Differentiation of cystic biliary atresia and choledochal cysts using prenatal ultrasonography

PURPOSE: This study explored the performance of prenatal ultrasonography in the differential diagnosis of cystic biliary atresia (CBA) and choledochal cyst (CC). METHODS: Fetuses diagnosed with hepatic hilar cyst in the second trimester were included in this study. A series of prenatal ultrasound examinations were performed in the second and third trimesters. The diameter of the gallbladder (GB) and hepatic cyst were measured, as well as the wall thickness of the GB. The GB-cyst connection, visibility of the right hepatic artery (RHA), and other concomitant abnormalities were carefully evaluated. A neonatal transabdominal ultrasound examination was performed within 1 week after birth, and clinical data were followed up to 6 months after birth. RESULTS: Between January 1, 2016 and January 31, 2020, 53 fetuses diagnosed with hepatic hilar cyst were recruited. Eight were excluded because they were lost to follow-up. Among the 45 cases included in this study, 10 were diagnosed with CBA and 35 with CC after birth. Statistically significant differences were found in GB width, wall thickness, change in GB width, change in cyst length, GB-cyst connection, and RHA visibility between the CBA and CC groups.
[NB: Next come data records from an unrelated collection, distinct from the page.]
Lemma makerMessage_inv kB m msg m' :
  makerKeys (Maker.sst m) kB → MakerInstance.makeSendKeysMessage m = (Done msg, m') →
  Maker.sst m' = Maker.sst m ∧
  skPublicSpendKey msg = Some (Public (kpSpend kB)) ∧ skPrivateViewKey msg = Some (kpView kB).
Proof.
  intros [Hpriv Hpub] E. unfold MakerInstance.makeSendKeysMessage in E.
  apply pbind_inv_Done in E as (i & s1 & Hm & E). apply MakerProofs.readS_inv in Hm as [_ ->].
  apply pbind_inv_Done in E as (pub & s1 & Hm & E). apply MakerProofs.derefS_inv in Hm as [Hp ->].
  apply pbind_inv_Done in E as (priv & s1 & Hm & E). apply MakerProofs.derefS_inv in Hm as [Hv ->].
  apply pbind_inv_Done in E as (proof & s1 & Hm & E). apply MakerProofs.derefS_inv in Hm as [_ ->].
  apply pbind_inv_Done in E as (secp & s1 & Hm & E). apply MakerProofs.derefS_inv in Hm as [_ ->].
  apply pbind_inv_Done in E as (addr & s1 & Hm & E). apply MakerProofs.extS_inv in Hm as (_ & Es & _).
  injection E as <- <-. simpl. rewrite Hpub in Hp. rewrite Hpriv in Hv. injection Hp as <-. injection Hv as <-. by split.
Qed.

Lemma makerTakesKeys_inv msg m m' :
  MakerInstance.handleSendKeysMessage msg m = (Done (Ok tt), m') →
  ∃ spend view secp, skPublicSpendKey msg = Some spend ∧ skPrivateViewKey msg = Some view ∧
    Maker.sst m' = Maker.setXmrtakerSecp256K1PublicKey (Some secp) (Maker.setXmrtakerPrivateViewKey (Some view)
                     (Maker.setXmrtakerPublicSpendKey (Some spend) (Maker.sst m))).
Proof.
  unfold MakerInstance.handleSendKeysMessage. intros E.
  destruct (skPublicSpendKey msg) as [spend|]; [| done]. destruct (skPrivateViewKey msg) as [view|]; [| done].
  apply pbind_inv_Done in E as ([res|e] & s1 & Hm & E); [| done]. apply pure_inv in Hm as [_ ->].
  unfold MakerInstance.setXMRTakerKeys in E. exists spend, view, res.1. split; [done |]. split; [done |].
  apply pbind_inv_Done in E as ([] & s1 & Hm & E). injection Hm as <-.
  apply pbind_inv_Done in E as ([] & s1 & Hm & E). injection Hm as <-.
  apply pbind_inv_Done in E as ([] & s1 & Hm & E). injection Hm as <-.
  apply pbind_inv_Done in E as (id & s1 & Hm & E). unfold Maker.OfferID in Hm.
  apply pbind_inv_Done in Hm as (i & s2 & Hm & Hd). apply MakerProofs.readS_inv in Hm as [_ ->].
  injection Hd as <- <-. by apply MakerProofs.extS_inv in E as (_ & -> & _).
Qed.

(** *** The taker's keys survive the locking *)

Definition keysOf (t : Taker.TS) :=
  (Taker.privkeys (Taker.sst t), Taker.pubkeys (Taker.sst t),
   Taker.xmrmakerPublicSpendKey (Taker.sst t), Taker.xmrmakerPrivateViewKey (Taker.sst t)).

Lemma sameKeys_onSys {A} (m : prog Sys A) : keeps (agreeing keysOf) (Taker.onSys m).
Proof. apply keeps_zoom. done. Qed.

Hint Extern 1 (keeps (agreeing keysOf) (Taker.modS _)) => intros ?; reflexivity : keeps.
Hint Extern 1 (keeps (agreeing keysOf) (Taker.getS _)) => intros ?; reflexivity : keeps.
Hint Extern 1 (keeps (agreeing keysOf) (Taker.extS _)) => apply sameKeys_onSys : keeps.
Hint Resolve sameKeys_onSys : keeps.

Lemma sameKeys_lockAsset : keeps (agreeing keysOf) Taker.lockAsset.
Proof.
  unfold Taker.lockAsset, Taker.lockAndWaitForReceipt, Taker.setTimeouts, Taker.OfferID, Taker.readS,
    Taker.derefS. keeps_auto.
Qed.

Lemma takerTakesKeys_inv msg t resp t' :
  Taker.handleSendKeysMessage msg t = (Done (Ok resp), t') →
  ∃ spend view, skPublicSpendKey msg = Some spend ∧ skPrivateViewKey msg = Some view ∧
    keysOf t' = (Taker.privkeys (Taker.sst t), Taker.pubkeys (Taker.sst t), Some spend, Some view).
Proof.
  unfold Taker.handleSendKeysMessage. intros E. destruct (skProvidedAmount msg) as [provided|]; [| done].
  apply pbind_inv_Done in E as (i & s1 & Hm & E). apply taker_readS_inv in Hm as [_ ->].
  destruct (_ <? 0); [done |].
  destruct (skPublicSpendKey msg) as [spend|]; [| done]. destruct (skPrivateViewKey msg) as [view|]; [| done].
  destruct (bool_decide _); [done |].
  apply pbind_inv_Done in E as ([res|e] & s1 & Hm & E); [| done]. apply taker_pure_inv in Hm as [Hv ->].
  apply VerifyKeysAndProof_result in Hv as ->.
  apply pbind_inv_Done in E as ([] & s1 & Hm & E). injection Hm as <-.
  apply pbind_inv_Done in E as ([sym|e] & s2 & Hm & E); [| done]. apply AssetSymbol_inv in Hm as (Es2 & _).
  apply pbind_inv_Done in E as ([[]|e] & s3 & Hm & E); [| done].
  apply mapErr_Ok_run, setXMRMakerKeys_inv in Hm as (i3 & _ & Es3 & _).
  apply pbind_inv_Done in E as ([receipt|e] & s4 & Hm & E); [| done]. apply mapErr_Ok_run in Hm.
  pose proof (sameKeys_lockAsset s3) as Hk. rewrite Hm in Hk. simpl in Hk.
  apply pbind_inv_Done in E as (id & s5 & Hm5 & E). apply taker_getS_inv in Hm5 as [_ ->].
  apply pbind_inv_Done in E as (swap & s5 & Hm5 & E). apply taker_derefS_inv in Hm5 as [_ ->].
  injection E as _ <-. exists spend, view. split; [done |]. split; [done |].
  rewrite Hk. unfold keysOf. rewrite Es3, Es2. done.
Qed.

(** C8: functional.  After the handshake (the taker's keys, the maker's acceptance and
    answer, and the taker's acceptance) each party holds its own keys and exactly the
    public spend key and private view key of the other. *)
Theorem handshake_exchanges_keys (kA kB : PrivateKeyPair) (m m1 m2 : Maker.MS) (t t1 t2 : Taker.TS)
    (msgA msgB : SendKeysMessage) (resp : NotifyETHLocked) :
  makerKeys (Maker.sst m) kB → takerKeys (Taker.sst t) kA →
  Taker.makeSendKeysMessage t = (Done msgA, t1) →
  MakerInstance.handleSendKeysMessage msgA m = (Done (Ok tt), m1) →
  MakerInstance.makeSendKeysMessage m1 = (Done msgB, m2) →
  Taker.handleSendKeysMessage msgB t1 = (Done (Ok resp), t2) →
  exchanged (Maker.sst m2) (Taker.sst t2) kA kB.
Proof.
  intros Hm Ht EA Em EB Et.
  apply (takerMessage_inv kA) in EA as (-> & HsA & HvA); [| done].
  apply makerTakesKeys_inv in Em as (spA & vwA & secp & Hs & Hv & Em).
  rewrite HsA in Hs. rewrite HvA in Hv. injection Hs as <-. injection Hv as <-.
  apply (makerMessage_inv kB) in EB as (EmB & HsB & HvB); [| by rewrite Em; destruct Hm].
  apply takerTakesKeys_inv in Et as (spB & vwB & Hs & Hv & Ek).
  rewrite HsB in Hs. rewrite HvB in Hv. injection Hs as <-. injection Hv as <-.
  destruct Ht as [Hpriv Hpub]. injection Ek as E1 E2 E3 E4. rewrite EmB, Em.
  destruct Hm as [Hm1 Hm2]. split; simpl; try done; split; simpl; congruence.
Qed.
GB width showed the best diagnostic performance with an area under the curve (AUC) of 0.899. The combination of GB width, GB wall thickness, and GB-cyst connection yielded a comparable AUC of 0.971. CONCLUSION: The GB should be carefully evaluated in fetuses with hepatic hilar cyst. Prenatal ultrasound findings could provide suggestive parameters for the differential diagnosis of CBA from CC.